Шрифт:
Интервал:
Закладка:
КНИГА II
АЛЬФА
Октябрь 2021
A
Глава 20
Он вернулся в Оксфорд в последний день сентября, ближе к вечеру. Никто не попытался помешать ему уехать, и никто не обрадовался его приезду. В доме пахло затхлостью, столовая в цокольном этаже отдавала сыростью и плесенью, верхние комнаты стояли непроветренные. Он поручил миссис Кавано время от времени открывать окна, но неприятно прокисший воздух в помещении был таким, словно они были плотно закрыты много лет. На полу валялись письма, казалось, некоторые конверты из тонкой бумаги приклеились к ковру. Длинные шторы в гостиной были задернуты от послеполуденного солнца, как в доме, где есть покойник, из дымохода вывалились кусочки камней и хлопья сажи, и он ходил, втаптывая их в ковер. Он вдохнул запах копоти и разложения. Казалось, дом разрушается у него на глазах.
На самом верху, в маленькой комнатке с видом на колокольню церкви Святого Варнавы и тронутые дыханием осени деревья Уитем-Вуд, было страшно холодно, но сама комната нисколько не изменилась. Здесь он сидел, равнодушно переворачивая страницы дневника, в котором отмечал каждый день своего путешествия, безрадостно, дотошно, мысленно ставя галочку у каждого города и каждой достопримечательности, которые планировал вновь посетить, словно школьник, выполняющий задание, полученное на лето. Овернь, Фонтенбло, Каркассон, Флоренция, Венеция, Перуджа, кафедральный собор в Орвието, мозаики Сан-Витале и Равенны, храм Геры в Песте. Он отправился в дорогу, не испытывая радостного волнения, не предвкушая никаких приключений, не выискивая никаких первозданных мест, новизна и открытие которых могли бы компенсировать однообразную еду и жесткие постели.
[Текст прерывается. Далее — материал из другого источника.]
Lemma finish_ending late err s ec s' :
  ending s -> finish late err s = (Ok ec, s') ->
  clean (sv_files s') \/ (at_ V O (sv_files s') /\ unloaded s').
Proof.
  intros [Ho|[Hu He]] E.
  - left. refine (finish_files owed clean late err _ _ s (Ok ec) s' Ho E); [|done].
    intros z z' [Hfs Ht]. unfold owed. by rewrite Hfs, Ht.
  - right. split; [|unfold unloaded; by rewrite (finish_errorKept _ _ _ _ _ E)].
    refine (finish_files untouched (at_ V O) late err _ _ s (Ok ec) s' Hu E).
    + intros z z' [Hfs Ht] [Ha Hn]. split; congruence.
    + intros z [Ha Hn]. by rewrite Hn.
Qed.

End Tunnel.
End Files.
(* ===== verification/TunnelExample.v ===== *)
(** * A network that satisfies the laws, and a tunnel configured on it *)

From S2P Require Import Prelude GoStrings GoNum Netip Config Effects TunnelNet RouteMonitor.
From S2P Require Import Firewall FirewallTheorems KillSwitch FirewallExample TunnelConfig.
Import TunnelNet.
Local Open Scope Z_scope.

Record simNet : Type := mkSimNet {
  sn_added : gset route;
  sn_present : gset route;
  sn_state : LUID -> AddressFamily -> netState
}.

Definition alterNet (w : simNet) (l : LUID) (p : AddressFamily -> bool) (g : netState -> netState) : simNet :=
  mkSimNet (sn_added w) (sn_present w)
    (fun l' f => if bool_decide (l' = l) && p f then g (sn_state w l' f) else sn_state w l' f).

Definition family_is (f : AddressFamily) (f' : AddressFamily) : bool := bool_decide (f' = f).

Lemma alterNet_eq w l p g f : p f = true -> sn_state (alterNet w l p g) l f = g (sn_state w l f).
Proof. intros Hp. cbn. by rewrite bool_decide_eq_true_2, Hp by done. Qed.

Lemma family_is_refl f : family_is f f = true.
Proof. by apply bool_decide_eq_true_2. Qed.

(** The table: an Ethernet and a wireless interface, the second the faster. *)
Definition simTable : list MibIPforwardRow2 :=
  [mkForward 10 1 (PrefixFrom IPv4Unspecified 0) (Addr4 0xc0a80001) 50;
   mkForward 11 2 (PrefixFrom IPv4Unspecified 0) (Addr4 0xc0a80101) 25;
   mkForward 77 3 (PrefixFrom IPv4Unspecified 0) (Addr4 0) 0].

Definition simInterface : MibIPInterfaceRow := mkIPInterface false 1 true true 1500 true 5 64 [].

Definition simAddRoute (l : LUID) (p : Prefix) (n : Addr) (x : Z) : M simNet unit :=
  fun w =>
  if bool_decide ((l, p, n) ∈ sn_present w) then (Err (ErrCode ERROR_OBJECT_ALREADY_EXISTS), w)
  else (Ok tt, alterNet (mkSimNet ({[(l, p, n)]} ∪ sn_added w) ({[(l, p, n)]} ∪ sn_present w) (sn_state w)) l
                 (fun f => ofFamily f (p_addr p))
                 (fun s => mkNet (ns_routes s ++ [(p, n, x)]) (ns_addresses s) (ns_interface s) (ns_dns s))).

#[export] Instance simNetSystem : NetSystem simNet := {|
  GetIPForwardTable2 f _ := Ok (match f with AF_INET => simTable | AF_INET6 => [] end);
  LUID_Interface _ _ := Ok (mkIfRow IfOperStatusUp 1500);
  LUID_IPInterface _ _ _ := Ok simInterface;
  IPInterface_Set l f i w :=
    (Ok tt, alterNet w l (family_is f) (fun s => mkNet (ns_routes s) (ns_addresses s) i (ns_dns s)));
  AddRoute := simAddRoute;
  DeleteRoute l p n w := mkSimNet (sn_added w ∖ {[(l, p, n)]}) (sn_present w ∖ {[(l, p, n)]}) (sn_state w);
  FlushRoutes l f w :=
    (Ok tt, alterNet w l (family_is f) (fun s => mkNet [] (ns_addresses s) (ns_interface s) (ns_dns s)));
  AddIPAddress l a w :=
    (Ok tt, alterNet w l (fun f => ofFamily f (p_addr a))
              (fun s => mkNet (ns_routes s) (ns_addresses s ++ [a]) (ns_interface s) (ns_dns s)));
  FlushIPAddresses l f w :=
    (Ok tt, alterNet w l (family_is f) (fun s => mkNet (ns_routes s) [] (ns_interface s) (ns_dns s)));
  SetDNS l f d s w :=
    (Ok tt, alterNet w l (family_is f) (fun n => mkNet (ns_routes n) (ns_addresses n) (ns_interface n) (dnsTexts f d s)));
  GetAdaptersAddresses _ _ := Ok [];
  DeleteIPAddress _ _ w := w;
  StartedAtBoot _ := true;
  ForceMTU _ w := w;
  BindSocketToInterface4 _ _ w := (Ok tt, w);
  BindSocketToInterface6 _ _ w := (Ok tt, w);
  rebind w := (Ok tt, w);
  prefixOrder s := elements s;
  routeOrder s := elements s
|}.

#[export, refine] Instance simNetLaws : NetLaws simNet := {|
  added := sn_added;
  present w r := r ∈ sn_present w
|}.
Proof.
  all: cbn; unfold simAddRoute; intros; try (case_bool_decide; simplify_eq); try done.
  - cbn. set_solver.
  - cbn. set_solver.
Defined.

#[export, refine] Instance simNetConfigLaws : NetConfigLaws simNet := {| net := sn_state; stuck _ _ _ := False |}.
Proof.
  all: cbn [routeOrder FlushRoutes AddRoute FlushIPAddresses AddIPAddress DeleteIPAddress IPInterface_Set SetDNS simNetSystem];
    unfold simAddRoute; intros; try (case_bool_decide); simplify_eq; try done;
    rewrite ?alterNet_eq by (apply family_is_refl || done); done.
Defined.

Definition simStart : simNet := mkSimNet ∅ ∅ (fun _ _ => mkNet [] [] simInterface (dnsTexts AF_INET [] [])).

(** A full tunnel to a WebSocket server at 203.0.113.7. *)
Definition examplePeer : Peer :=
  set_pr_WSURL (str "wss://example.com/") (set_pr_Endpoint (mkEndpoint (str "203.0.113.7") 443)
    (set_pr_AllowedIPs [PrefixFrom IPv4Unspecified 0] emptyPeer)).

Definition exampleConf : Config :=
  mkConfig (str "office") (set_i_DNS dnsServers (set_i_Addresses [mkPrefix (Addr4 0x0a000002) 24] emptyInterface))
    [examplePeer] ∅ [].

Lemma findDefaultGateway_lowest_witness :
  exists row x, mkGateway 11 2 (Addr4 0xc0a80101) = rowGateway row /\ firstLowest AF_INET 77 simStart simTable row x.
Proof.
  destruct (findDefaultGateway_lowest AF_INET 77 simStart simTable (mkGateway 11 2 (Addr4 0xc0a80101)))
    as [[H _] | (row & x & Hg & Hf & _)]; [reflexivity | | vm_compute; reflexivity | discriminate H |].
  - intros r i Hr [= <-]. cbn. unfold simTable in Hr. rewrite !elem_of_cons, elem_of_nil in Hr.
    destruct Hr as [->|[->|[->|[]]]]; cbn; lia.
  - exists row, x. split; [exact Hg | exact Hf].
Defined.

Definition exampleMonitor : result defaultRouteMonitor * simNet := newDefaultRouteMonitor exampleConf 77 simStart.


Definition exampleUpdate : defaultRouteFamily * bool * option goerr * simNet :=
  updateFamily 77 (newFamily exampleConf AF_INET) simStart.

Lemma updateFamily_follows_witness :
  exampleUpdate.1.2 = None
  /\ hostRoute (gateway exampleUpdate.1.1.1) (PrefixFrom (Addr4 0xcb007107) 32) ∈ sn_present exampleUpdate.2.
Proof.
  assert (Hn : exampleUpdate.1.2 = None) by (vm_compute; reflexivity).
  assert (Hg : (gw_luid (gateway exampleUpdate.1.1.1) =? 11) = true) by (vm_compute; reflexivity).
  split; [exact Hn|]. destruct exampleUpdate as [[[f moved] err] w] eqn:E. cbn [fst snd] in *. subst err.
  destruct (updateFamily_follows 77 (newFamily exampleConf AF_INET) simStart f moved None w E) as (_ & _ & H).
  apply Z.eqb_eq in Hg. apply H.
  - left. intros Heq. rewrite Heq in Hg. discriminate Hg.
  - rewrite Hg. discriminate.
  - vm_compute. left.
Defined.

Lemma configureInterface_terminates_witness :
  exists w', configureInterface 16 AF_INET exampleConf 77 simStart = Some (Ok tt, w')
    /\ ns_addresses (sn_state w' 77 AF_INET) = [mkPrefix (Addr4 0x0a000002) 24].
Proof.
  assert (Hok : option_map (fun rw => is_Ok rw.1) (configureInterface 16 AF_INET exampleConf 77 simStart) = Some true)
    by (vm_compute; reflexivity).
  destruct (configureInterface_terminates AF_INET exampleConf 77 simStart) as (r & w' & E & Hc).
  { constructor; [|constructor]. split_and!; cbn; (lia || done). }
  { constructor; [|constructor]. split_and!; cbn; (lia || done). }
  rewrite E in Hok. destruct r as [[]|e]; [|discriminate Hok].
  destruct (cf_addresses _ _ _ _ (Hc eq_refl) eq_refl) as ([|a left] & Hl & Hs); [|inversion Hs; contradiction].
  exists w'. split; [exact E|exact Hl].
Defined.


(** One peer with 1.2.3.4/0: a default route, and no restriction. *)
Example stray_default_unrestricted :
  let conf := mkConfig (str "stray") emptyInterface [set_pr_AllowedIPs [mkPrefix (Addr4 0x01020304) 0] emptyPeer] ∅ [] in
  map rd_Destination (deduplicatedRoutes (W := simNet) conf) = [PrefixFrom IPv4Unspecified 0] /\ doNotRestrict conf = true.
Proof. vm_compute. done. Qed.
(* ===== verification/WinipcfgExample.v ===== *)
(** * An IP helper library in memory, and a tunnel configured on it

    The library refuses to delete an address that is still tentative. *)

From S2P Require Import Prelude GoStrings GoNum Netip Config Effects Driver Services Firewall TunnelNet TunnelConfig Winipcfg WinipcfgTheorems FirewallExample RouteMonitor TunnelExample.
Import TunnelNet.
Local Open Scope Z_scope.

Definition simKeyIs (row r : forwardRow) : bool := bool_decide (routeKey r = routeKey row).

#[local] Instance memHelper : IPHelper ipState := {|
  initializeIPForwardEntry r := r;
  getIPForwardTable2 f s :=
    Ok (match f with Some f => List.filter (forwardFamily f) (iv_routes s) | None => iv_routes s end);
  getIPForwardEntry2 row s :=
    match find (simKeyIs row) (iv_routes s) with Some r => Ok r | None => Err (ErrCode ERROR_NOT_FOUND) end;
  createIPForwardEntry2 row s :=
    if existsb (simKeyIs row) (iv_routes s) then (Err (ErrCode ERROR_OBJECT_ALREADY_EXISTS), s)
    else (Ok tt, set_routes (iv_routes s ++ [row]) s);
  deleteIPForwardEntry2 row s := (Ok tt, set_routes (List.filter (fun r => negb (bool_decide (routeKey r = routeKey row))) (iv_routes s)) s);
  initializeUnicastIPAddressEntry r := r;
  getUnicastIPAddressTable f s :=
    Ok (match f with Some f => List.filter (unicastFamily f) (iv_addresses s) | None => iv_addresses s end);
  getUnicastIPAddressEntry row s := Err (ErrCode ERROR_NOT_FOUND);
  createUnicastIPAddressEntry row s := (Ok tt, set_addresses (iv_addresses s ++ [row]) s);
  deleteUnicastIPAddressEntry row s :=
    if ua_DadState row =? 1 then (Err (ErrCode 5), s)
    else (Ok tt, set_addresses (List.filter (fun r => negb (bool_decide (addressKey r = addressKey row))) (iv_addresses s)) s);
  initializeIPInterfaceEntry i := i;
  getIPInterfaceEntry l f _ s := Ok (iv_interface s l f);
  setIPInterfaceEntry l f i s := (Ok tt, set_interface l f i s);
  getIfEntry2 _ _ := Ok (mkIfRow IfOperStatusUp 1500);
  convertInterfaceLUIDToGUID l _ := Ok (map chr [l]);
  convertInterfaceGUIDToLUID _ _ := Err (ErrCode ERROR_NOT_FOUND);
  convertInterfaceIndexToLUID _ _ := Err (ErrCode ERROR_NOT_FOUND);
  win_GetAdaptersAddresses _ size _ := if size <? 20000 then (Err bufferOverflow, 20000) else (Ok [], size);
  setInterfaceDnsSettings g d s :=
    (Ok tt, set_dns g (if Z.testbit (ds_Flags d) 0 then AF_INET6 else AF_INET) (fun _ => (Ok (ds_NameServer d), Ok (ds_SearchList d))) s);
  reg_CreateKey _ s := (Err (ErrCode 5), s);
  reg_SetStringValue _ _ _ s := (Err (ErrCode 5), s);
  reg_CloseKey _ s := (Ok tt, s);
  dns_Connect s := (Ok tt, s);
  dns_Disconnect s := (Ok tt, s);
  dns_OpenService _ s := (Ok 0, s);
  dns_ControlParamChange _ s := (Ok tt, s);
  dns_CloseService _ s := (Ok tt, s)
|}.

#[local] Instance memTun : TunSystem ipState := {|
  ts_StartedAtBoot _ := false;
  ts_ForceMTU _ s := s;
  ts_BindSocketToInterface4 _ _ := mret tt;
  ts_BindSocketToInterface6 _ _ := mret tt;
  ts_rebind := mret tt;
  ts_prefixOrder s := elements s;
  ts_routeOrder s := elements s
|}.

#[local, refine] Instance memLaws : IPHelperLaws ipState := {|
  il_view s := s;
  il_guid l := map chr [l];
  il_key _ _ := None
|}.
Proof.
  all: cbn; intros; simplify_eq; try done.
  - destruct (existsb _ _); simplify_eq; [done|]. by exists row.
  - by exists row.
  - destruct (ua_DadState row =? 1); by simplify_eq.
  - by destruct f.
Defined.

(** A route of another interface, and what the tunnel has left from before: a
    route, an address that can be deleted and one that cannot. *)
Definition memRow (luid : LUID) (p : Prefix) : forwardRow :=
  match routeRow luid p IPv4Unspecified zeroForward with Ok r => r | Err _ => zeroForward end.

Definition memAddress (v dad : Z) : MibUnicastIPAddressRow :=
  match SetAddr zeroSockaddr (Addr4 v) with
  | Ok raw => mkUnicastRow raw 77 0 0 0 0 0 24 false dad 0 0
  | Err _ => zeroUnicast
  end.

Definition memStart : ipState :=
  mkIPState [memRow 10 (PrefixFrom IPv4Unspecified 0); memRow 77 (PrefixFrom (Addr4 0x0a090000) 16)]
    [memAddress 0x0a000005 4; memAddress 0x0a000006 1]
    (fun _ _ => simInterface) (fun _ _ => dnsTexts AF_INET [] []).

Definition memRun := configureInterface (H := luidNet 5) 16 AF_INET exampleConf 77 memStart.

(** The stale route is gone and the new one is there. *)
Example memRun_routes :
  option_map (fun rw => (is_Ok rw.1, map readRoute (List.filter (forwardOf 77 AF_INET) (iv_routes rw.2)))) memRun
  = Some (true, [(PrefixFrom IPv4Unspecified 0, IPv4Unspecified, 0)]).
Proof. vm_compute. reflexivity. Qed.

Example memRun_addresses :
  option_map (fun rw => ns_addresses (familyState rw.2 77 AF_INET)) memRun
  = Some [mkPrefix (Addr4 0x0a000006) 24; mkPrefix (Addr4 0x0a000002) 24].
Proof. vm_compute. reflexivity. Qed.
Он переезжал, окруженный хорошо организованным и дорогим комфортом, из столицы в столицу — Париж, Мадрид, Берлин, Рим. Он сознательно не попрощался с теми красотами и великолепием, какие впервые узнал в юности. У него оставалась надежда приехать сюда снова — не обязательно же это его последний визит. Путешествие было побегом, а не паломничеством в поисках забытых ощущений. Но он знал, что то, от чего ему больше всего нужно было убежать, ждет его в Оксфорде.
К августу в Италии стало слишком жарко. Спасаясь от жары, пыли, скучной компании стариков, которые, словно движущийся туман, наползали на Европу, он поехал по извилистой дороге в Равелло, местечко, подвешенное между темно-синей гладью Средиземного моря и небом словно орлиное гнездо. Здесь он нашел маленькую семейную гостиницу, дорогую и наполовину пустую. В ней он остался до конца месяца. Это не могло дать ему удовлетворения, но дало покой и одиночество.
Самое острое впечатление осталось у него от Рима: от «Пьеты» Микеланджело в соборе Святого Петра, от рядов потрескивающих свечей, от коленопреклоненных женщин, богатых и бедных, молодых и старых, не сводящих с лица Мадонны глаз, полных такого страстного желания, что видеть это было почти невыносимо. Он вспоминал их протянутые вперед руки, их ладони, прижатые к защитному стеклянному экрану, тихое непрерывное бормотание молитв, словно этот бесконечный мучительный стон шел из одной глотки и нес этой равнодушной мраморной статуе безнадежную страсть всего мира.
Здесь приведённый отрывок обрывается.